** GIVEN DATA follows **

(* ===== verification/Ordered.v ===== *)
(** * The table is always in order

    [sort] (source lines 149-169) runs at the end of every [load] and right
    after [changeSortKey] commits the new option; no other action writes
    [items] or [sortOptions].  So in every store the explorer reaches the
    items are in the order of the comparator for the option the getter
    [sortOption] returns: the view never shows a listing that is out of
    order for the column it marks as sorted.  [ordered] is an invariant of
    the class [Stable] of [Moves.v]. *)

From stdpp Require Import base tactics list strings gmap relations sorting.
From Stdlib Require Import ZArith Lia.
From S2P Require Import Prelude JsString Act Model SortEngine Actions Fixture Listing.
From S2P Require Import FileContract HistoryStack Explorer Moves Typed Activation Sorting.

#[local] Open Scope Z_scope.
#[local] Open Scope act_scope.

(** The items are sorted by the comparator of the getter's option. *)
Definition ordered (σ : Store) : Prop :=
  StronglySorted (cmp_le (compareItems (sortOption (state σ)))) (items (state σ)).

Section Ordered.
Context `{!ArraySort}.
Implicit Types (σ : Store).

(** [ordered] reads the items and the sort options. *)
Lemma ordered_frame σ σ' :
  items (state σ') = items (state σ) → sortOptions (state σ') = sortOptions (state σ) →
  ordered σ → ordered σ'.
Proof. unfold ordered, sortOption. by intros -> ->. Qed.

Lemma sort_ordered σ : ordered (final (sort σ)).
Proof. rewrite sort_run. apply array_sort_sorted, compareItems_consistent. Qed.

Lemma load_ordered σ : ordered (final (load σ)).
Proof.
  unfold ordered. rewrite load_items. unfold sortOption. rewrite load_state. simpl.
  apply array_sort_sorted, compareItems_consistent.
Qed.

#[export] Instance ordered_stable : Stable ordered.
Proof.
  intros σ σ' Hm Ho.
  move_cases Hm;
    try (by apply (ordered_frame σ)).
  - destruct Hbk; by apply (ordered_frame σ).
  - apply sort_ordered.
  - apply load_ordered.
  - rewrite (restoreDirectory_Some _ _ _ Hh). apply load_ordered.
  - apply sort_ordered.
Qed.

Lemma reachable_ordered_items dir e σ : reachable dir e σ → ordered σ.
Proof.
  apply (stable_reachable ordered); [intros e' σ'; by apply ordered_frame | constructor].
Qed.

(** C15: the listing is in order in every store the explorer reaches.
    After any sequence of admissible intents, watch events and changes of
    the environment, [items] is sorted by the comparator of the option the
    getter [sortOption] returns: each entry compares at most equal to
    every entry after it.  When that option is the default the names
    ascend, and when it is [mtime] without [descending] the newest entry
    comes first. *)
Theorem reachable_ordered dir e σ :
  reachable dir e σ →
  ordered σ ∧
  (sortOption (state σ) = default_sortOption →
   StronglySorted (λ a b, js_str_gt (Entry.name a) (Entry.name b) = false)
     (items (state σ))) ∧
  (sortOption (state σ) = {| SortOption.key := "mtime"; SortOption.descending := false |} →
   StronglySorted (λ a b, Entry.mtime b ≤ Entry.mtime a) (items (state σ))).
Proof.
  intros Hr. pose proof (reachable_ordered_items dir e σ Hr) as Ho.
  unfold ordered in Ho.
  split_and!; [done|intros Heq; rewrite Heq in Ho..];
    [by apply sorted_name_ascending | by apply sorted_mtime_newest_first].
Qed.

(** C16: the table is the sorted listing, whatever sorts it.  In a
    reachable store whose items are fresh, with a filesystem that keeps
    the contract of the File utility, [items] is the listing of the
    committed directory (its directories and images) sorted by the
    getter's option, and it is what any implementation of
    [Array.prototype.sort] returns on that listing. *)
Theorem table_determined dir e σ :
  reachable dir e σ → FileContract (env σ) → fresh σ →
  ∀ S' : ArraySort,
    items (state σ) =
      @array_sort S' _ (compareItems (sortOption (state σ))) (listed σ).
Proof.
  intros Hr He Hf S'. symmetry.
  apply (array_sort_characterised (H:=S')); [by apply listed_names | done |].
  exact (reachable_ordered_items dir e σ Hr).
Qed.

End Ordered.

(** ** The order after the tour *)

Lemma table_determined_witness :
  reachable (Some "/a") env0 store_a ∧
  items (state store_a) =
    array_sort (ArraySort:=merge_ArraySort)
      (compareItems (sortOption (state store_a))) (listed store_a).
Proof.
  assert (reachable (Some "/a") env0 store_a) as Hr.
  { rewrite <- store_a_run. apply rtc_once. by apply step_intent. }
  destruct store_a_ready as (_ & He & Hf).
  split; [exact Hr | exact (table_determined (Some "/a") env0 _ Hr He Hf merge_ArraySort)].
Defined.

Lemma reachable_ordered_witness :
  reachable (Some "/a") env0 (run_all tour store0) ∧
  Entry.name <$> items (state (run_all tour store0)) = ["Img2.JPG"; "b"; "c"; "x.png"] ∧
  ordered (run_all tour store0).
Proof.
  assert (reachable (Some "/a") env0 (run_all tour store0)) as Hr
    by exact (rtc_run_all tour store0 tour_admissible).
  split_and!; [exact Hr | by vm_compute
              | exact (proj1 (reachable_ordered (Some "/a") env0 _ Hr))].
Defined.
(* ===== verification/Bounds.v ===== *)
(** * The numbers of the store

    The module computes with JavaScript numbers: the cursor
    [historyIndex], the length of [histories], and, for the watcher, the
    count of the watches opened so far.  The model keeps them as unbounded
    integers.  This file shows that one transition of the explorer adds at
    most one record (source lines 48-54), opens at most one watch (line 88)
    and stores at most one sort option (lines 218-223), so that after [n]
    transitions every one of these numbers is at most [n]: in a run shorter
    than 2^53 transitions the integers of the model are the numbers of the
    program exactly.  In the other direction, [persists] states what no
    transition takes back: the moves of [Moves.v] keep it, so it holds
    between any two stores of a run. *)

From stdpp Require Import base tactics list strings gmap relations.
From Stdlib Require Import ZArith Lia.
From S2P Require Import Prelude JsString Act Model SortEngine Actions Fixture Listing.
From S2P Require Import HistoryStack Explorer Moves.

#[local] Open Scope Z_scope.
#[local] Open Scope act_scope.

(** [Number.isSafeInteger]: the integers a double represents exactly, with
    exact sums and differences. *)
Definition safe_integer (z : Z) : Prop := - 2 ^ 53 < z < 2 ^ 53.

#[export] Instance safe_integer_dec z : Decision (safe_integer z).
Proof. unfold safe_integer. apply _. Defined.

(** The counters of a store. *)
Definition records (σ : Store) : nat := length (histories (state σ)).
Definition preferences (σ : Store) : nat := size (sortOptions (state σ)).

(** What one transition adds: at most one record, at most one watch, and
    at most one sort option, stored under the committed directory. *)
Record grows (σ σ' : Store) : Prop := {
  grows_records : (records σ' ≤ S (records σ))%nat;
  grows_watch : (next_watch σ' ≤ S (next_watch σ))%nat;
  grows_options :
    sortOptions (state σ') = sortOptions (state σ) ∨
    ∃ o, sortOptions (state σ') = <[js_to_string (directory σ) := o]> (sortOptions (state σ))
}.

(** Every counter is at most [n]. *)
Record within (n : nat) (σ : Store) : Prop := {
  within_records : (records σ ≤ n)%nat;
  within_watch : (next_watch σ ≤ n)%nat;
  within_preferences : (preferences σ ≤ n)%nat
}.

(** What no transition takes back: a cursor on a record, the directories
    with a stored sort option, the handles given out. *)
Record persists (σ σ' : Store) : Prop := {
  persists_placed : 0 ≤ historyIndex (state σ) → 0 ≤ historyIndex (state σ');
  persists_options : dom (sortOptions (state σ)) ⊆ dom (sortOptions (state σ'));
  persists_watch : (next_watch σ ≤ next_watch σ')%nat
}.

#[export] Instance persists_preorder : PreOrder persists.
Proof.
  split; [by intros σ|]. intros σ1 σ2 σ3 [] []. split; [tauto | set_solver | lia].
Qed.

Lemma persists_frame σ σ' :
  historyIndex (state σ') = historyIndex (state σ) →
  sortOptions (state σ') = sortOptions (state σ) → next_watch σ' = next_watch σ →
  persists σ σ'.
Proof. intros Hi Ho Hw. split; by rewrite ?Hi, ?Ho, ?Hw. Qed.

Lemma grows_refl σ : grows σ σ.
Proof. split; [lia..|by left]. Qed.

Lemma grows_preferences σ σ' : grows σ σ' → (preferences σ' ≤ S (preferences σ))%nat.
Proof.
  intros [_ _ [Ho|[o Ho]]]; unfold preferences; rewrite Ho; [lia|].
  rewrite map_size_insert. destruct (_ !! _); simpl; lia.
Qed.

(** The counters read the records, the watch count and the options. *)
Lemma grows_frame σ σ' :
  histories (state σ') = histories (state σ) → next_watch σ' = next_watch σ →
  sortOptions (state σ') = sortOptions (state σ) → grows σ σ'.
Proof. intros Hh Hw Ho. split; [unfold records; rewrite ?Hh, ?Hw; lia..|by left]. Qed.

Lemma within_grows n σ σ' : within n σ → grows σ σ' → within (S n) σ'.
Proof.
  intros [] Hg. pose proof (grows_preferences _ _ Hg). destruct Hg. split; lia.
Qed.

Section Bounds.
Context `{!ArraySort}.
Implicit Types (σ : Store) (i : Z) (d : option string).

(** ** One action *)

(** A reload opens at most one watch and keeps the other counters. *)
Lemma load_counters σ :
  let σ' := final (load σ) in
  records σ' = records σ ∧ sortOptions (state σ') = sortOptions (state σ) ∧
  (next_watch σ' ≤ S (next_watch σ))%nat.
Proof.
  destruct (load_watch σ) as [_ Hw].
  split_and!; unfold records; [by rewrite load_histories | by rewrite load_state |].
  destruct (fs_watch_ok _ _); destruct Hw as (_ & _ & ->); lia.
Qed.

Lemma load_grows σ : grows σ (final (load σ)).
Proof. destruct (load_counters σ) as (Hr & Hp & Hw). split; [lia..|by left]. Qed.

Lemma restoreDirectory_counters i h σ :
  js_nth (histories (state σ)) i = Some h →
  let σ' := final (restoreDirectory i σ) in
  records σ' = records σ ∧ sortOptions (state σ') = sortOptions (state σ) ∧
  (next_watch σ' ≤ S (next_watch σ))%nat.
Proof.
  intros Hh. rewrite (restoreDirectory_Some _ _ _ Hh).
  destruct (load_counters (restored i h σ)) as (Hr & Hp & Hw).
  split_and!; [exact Hr | exact Hp | exact Hw].
Qed.

(** The push keeps the records up to the cursor and adds one. *)
Lemma pushed_records d σ :
  cursor_ok (state σ) → (records (pushed d σ) ≤ S (records σ))%nat.
Proof.
  intros Hc. unfold records. rewrite pushed_histories by done.
  rewrite length_app, length_take. simpl. lia.
Qed.

Lemma changeDirectory_grows d force σ :
  cursor_ok (state σ) → grows σ (final (changeDirectory d force σ)).
Proof.
  intros Hc.
  destruct force;
    [|destruct (decide (d = directory σ)) as [->|Hne];
      [rewrite changeDirectory_same; apply grows_refl|]];
    (rewrite changeDirectory_go by eauto;
     destruct (restoreDirectory_counters _ _ (pushed d σ) (pushed_nth d σ Hc))
       as (Hr & Hp & Hw);
     pose proof (pushed_records d σ Hc);
     split; [lia | exact Hw | left; by rewrite Hp]).
Qed.

Lemma restoreDirectory_grows i h σ :
  js_nth (histories (state σ)) i = Some h → grows σ (final (restoreDirectory i σ)).
Proof.
  intros Hh. destruct (restoreDirectory_counters i h σ Hh) as (Hr & Hp & Hw).
  split; [lia..|by left].
Qed.

Lemma showViewer_grows filepath σ : grows σ (final (showViewer filepath σ)).
Proof.
  unfold showViewer, bind, gets, emit, modify, throw. simpl.
  destruct (File.isDirectory _); destruct (listFiles _ _ _); by apply grows_frame.
Qed.

Lemma changeSortKey_grows sortKey σ : grows σ (final (changeSortKey sortKey σ)).
Proof. split; unfold records; simpl; [lia..|]. right. by eexists. Qed.

Lemma setScrollTop_grows v σ :
  0 ≤ historyIndex (state σ) → cursor_ok (state σ) → grows σ (final (setScrollTop v σ)).
Proof.
  intros Hi [_ Hhi].
  assert (is_Some (js_nth (histories (state σ)) (historyIndex (state σ)))) as [h Hh]
    by (apply js_nth_in_range; lia).
  destruct (setScrollTop_final v h σ Hh) as (Hhs & _).
  split; unfold records;
    [rewrite Hhs, length_insert; lia | rewrite setScrollTop_run; simpl; lia
    | left; by rewrite setScrollTop_run].
Qed.

Lemma selectIndex_grows index σ : grows σ (final (selectIndex index σ)).
Proof. rewrite selectIndex_run. simpl. by destruct (js_nth _ _); apply grows_frame. Qed.

Lemma openDirectory_grows σ : grows σ (final (openDirectory σ)).
Proof. rewrite openDirectory_reports. simpl. by destruct (openItem _ _); apply grows_frame. Qed.

(** ** What the moves keep *)

Lemma load_persists σ : persists σ (final (load σ)).
Proof.
  destruct (load_watch σ) as [_ Hw].
  split; [by rewrite load_historyIndex | by rewrite load_state |].
  destruct (fs_watch_ok _ _); destruct Hw as (_ & _ & ->); lia.
Qed.

Lemma move_persists σ σ' : move σ σ' → persists σ σ'.
Proof.
  intros Hm. move_cases Hm; try (by apply persists_frame).
  - destruct Hbk; by apply persists_frame.
  - apply load_persists.
  - destruct Hc as [? ?]. split; simpl; [lia | done..].
  - rewrite (restoreDirectory_Some _ _ _ Hh). js_bounds.
    etrans; [|apply load_persists]. split; simpl; [lia | done..].
  - split; simpl; [done | rewrite dom_insert; set_solver | done].
Qed.

#[export] Instance persists_stable σ0 : Stable (persists σ0).
Proof. intros σ σ' Hm HI. etrans; [done | by apply move_persists]. Qed.

(** Nothing is reset along a run. *)
Lemma steps_persist σ σ' : inv σ → rtc step σ σ' → persists σ σ'.
Proof.
  intros Hinv Hr.
  eapply proj2, (steps_ind step (persists σ) σ); [done | done | done | | done].
  intros σ1 σ2 Hs Hi HI. apply (stable_step (persists σ) σ1 σ2); [|done..].
  intros e _. etrans; [done | by apply persists_frame].
Qed.

(** ** One transition *)

Lemma run_grows (i : Intent) σ :
  wf σ → admissible i (state σ) → grows σ (final (run i σ)).
Proof.
  intros Hwf Hadm. pose proof (wf_cursor_ok _ Hwf) as Hc.
  destruct (traversal i) eqn:Ht.
  { destruct (traversal_restores i σ Hwf Ht Hadm) as (j & h & Hh & ->).
    by eapply restoreDirectory_grows. }
  destruct i; simplify_eq/=;
    try (by unfold initDirectory, changeParentDirectory, changeHomeDirectory,
               changeSelectedDirectory, action, when, bind, gets; simpl;
            repeat case_match;
            first [ by apply changeDirectory_grows | apply showViewer_grows
                  | apply grows_refl ]);
    first [ apply selectIndex_grows | apply openDirectory_grows | apply showViewer_grows
          | apply changeSortKey_grows | by apply setScrollTop_grows
          | by apply grows_frame ].
Qed.

Lemma step_grows σ σ' : inv σ → step σ σ' → grows σ σ'.
Proof.
  intros [Hwf _]. destruct 1 as [i σ Hadm|h σ Hlive|e σ];
    [by apply run_grows | apply load_grows | by apply grows_frame].
Qed.

(** [n] transitions from a store within [k]. *)
Lemma nsteps_within n k σ σ' :
  nsteps step n σ σ' → inv σ → within k σ → inv σ' ∧ within (k + n) σ'.
Proof.
  intros Hn. revert k. induction Hn as [σ|n σ1 σ2 σ3 Hs _ IH]; intros k Hinv Hk.
  - by rewrite Nat.add_0_r.
  - rewrite Nat.add_succ_r.
    apply (IH (S k)); [by apply (step_inv σ1) | by eapply within_grows, step_grows].
Qed.

(** C19: the counters of the store grow with the transitions, and nothing
    is reset.  After [n] transitions of the explorer from its initial
    state, [histories] holds at most [n] records, the cursor is below [n],
    at most [n] watches have been opened and at most [n] sort options are
    stored; in a run of fewer than 2^53 transitions the index of the next
    record and of the last one are therefore safe integers, the numbers
    the program computes them as.  Whatever transitions follow, [initDirectory]
    among them, a cursor that is on a record stays on one, every directory
    with a stored sort option keeps one, and no handle of a watch is given
    out again. *)
Theorem counters_bounded (n : nat) dir e σ :
  nsteps step n (init_store dir e) σ →
  within n σ ∧ -1 ≤ historyIndex (state σ) < Z.of_nat n ∧
  (Z.of_nat n < 2 ^ 53 →
   safe_integer (historyIndex (state σ) + 1) ∧
   safe_integer (Z.of_nat (length (histories (state σ))) - 1)) ∧
  ∀ σ', rtc step σ σ' → persists σ σ'.
Proof.
  intros Hn.
  destruct (nsteps_within n 0 _ _ Hn (inv_init dir e)) as [Hinv Hin]; [by split|].
  destruct Hin as [Hr Hw Hp]. pose proof (wf_cursor_ok _ (proj1 Hinv)) as [Hlo Hhi].
  unfold records in Hr. split_and!; [by split|lia..| |intros σ'; by apply steps_persist].
  intros Hsafe. unfold safe_integer. lia.
Qed.

(** The intents of a list, one transition each. *)
Lemma nsteps_run_all l σ :
  admissible_all l σ → nsteps step (length l) σ (run_all l σ).
Proof.
  revert σ. induction l as [|i l IH]; intros σ; simpl; [constructor|].
  intros [Hi Hl]. eapply nsteps_l; [by apply step_intent | by apply IH].
Qed.

End Bounds.

(** ** The counters after the tour *)

(** Every transition of the tour opens a watch, so the bound on the
    watches is attained; the transition that goes back adds no record. *)
Lemma counters_bounded_witness :
  admissible_all tour store0 ∧
  within 4 (run_all tour store0) ∧ records (run_all tour store0) = 3%nat ∧
  next_watch (run_all tour store0) = 4%nat.
Proof.
  pose proof tour_admissible as Hadm.
  split_and!; [exact Hadm| |by vm_compute..].
  exact (proj1 (counters_bounded 4 (Some "/a") env0 _ (nsteps_run_all tour store0 Hadm))).
Defined.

** End of GIVEN DATA **

• _ACTION ITEM_: Copy out the range of lines above starting at the line with "(** [n] transitions" and ending at the line with "record and of", exactly and including both.

• _ANSWER SPACE_:
(** [n] transitions from a store within [k]. *)
Lemma nsteps_within n k σ σ' :
  nsteps step n σ σ' → inv σ → within k σ → inv σ' ∧ within (k + n) σ'.
Proof.
  intros Hn. revert k. induction Hn as [σ|n σ1 σ2 σ3 Hs _ IH]; intros k Hinv Hk.
  - by rewrite Nat.add_0_r.
  - rewrite Nat.add_succ_r.
    apply (IH (S k)); [by apply (step_inv σ1) | by eapply within_grows, step_grows].
Qed.

(** C19: the counters of the store grow with the transitions, and nothing
    is reset.  After [n] transitions of the explorer from its initial
    state, [histories] holds at most [n] records, the cursor is below [n],
    at most [n] watches have been opened and at most [n] sort options are
    stored; in a run of fewer than 2^53 transitions the index of the next
    record and of the last one are therefore safe integers, the numbers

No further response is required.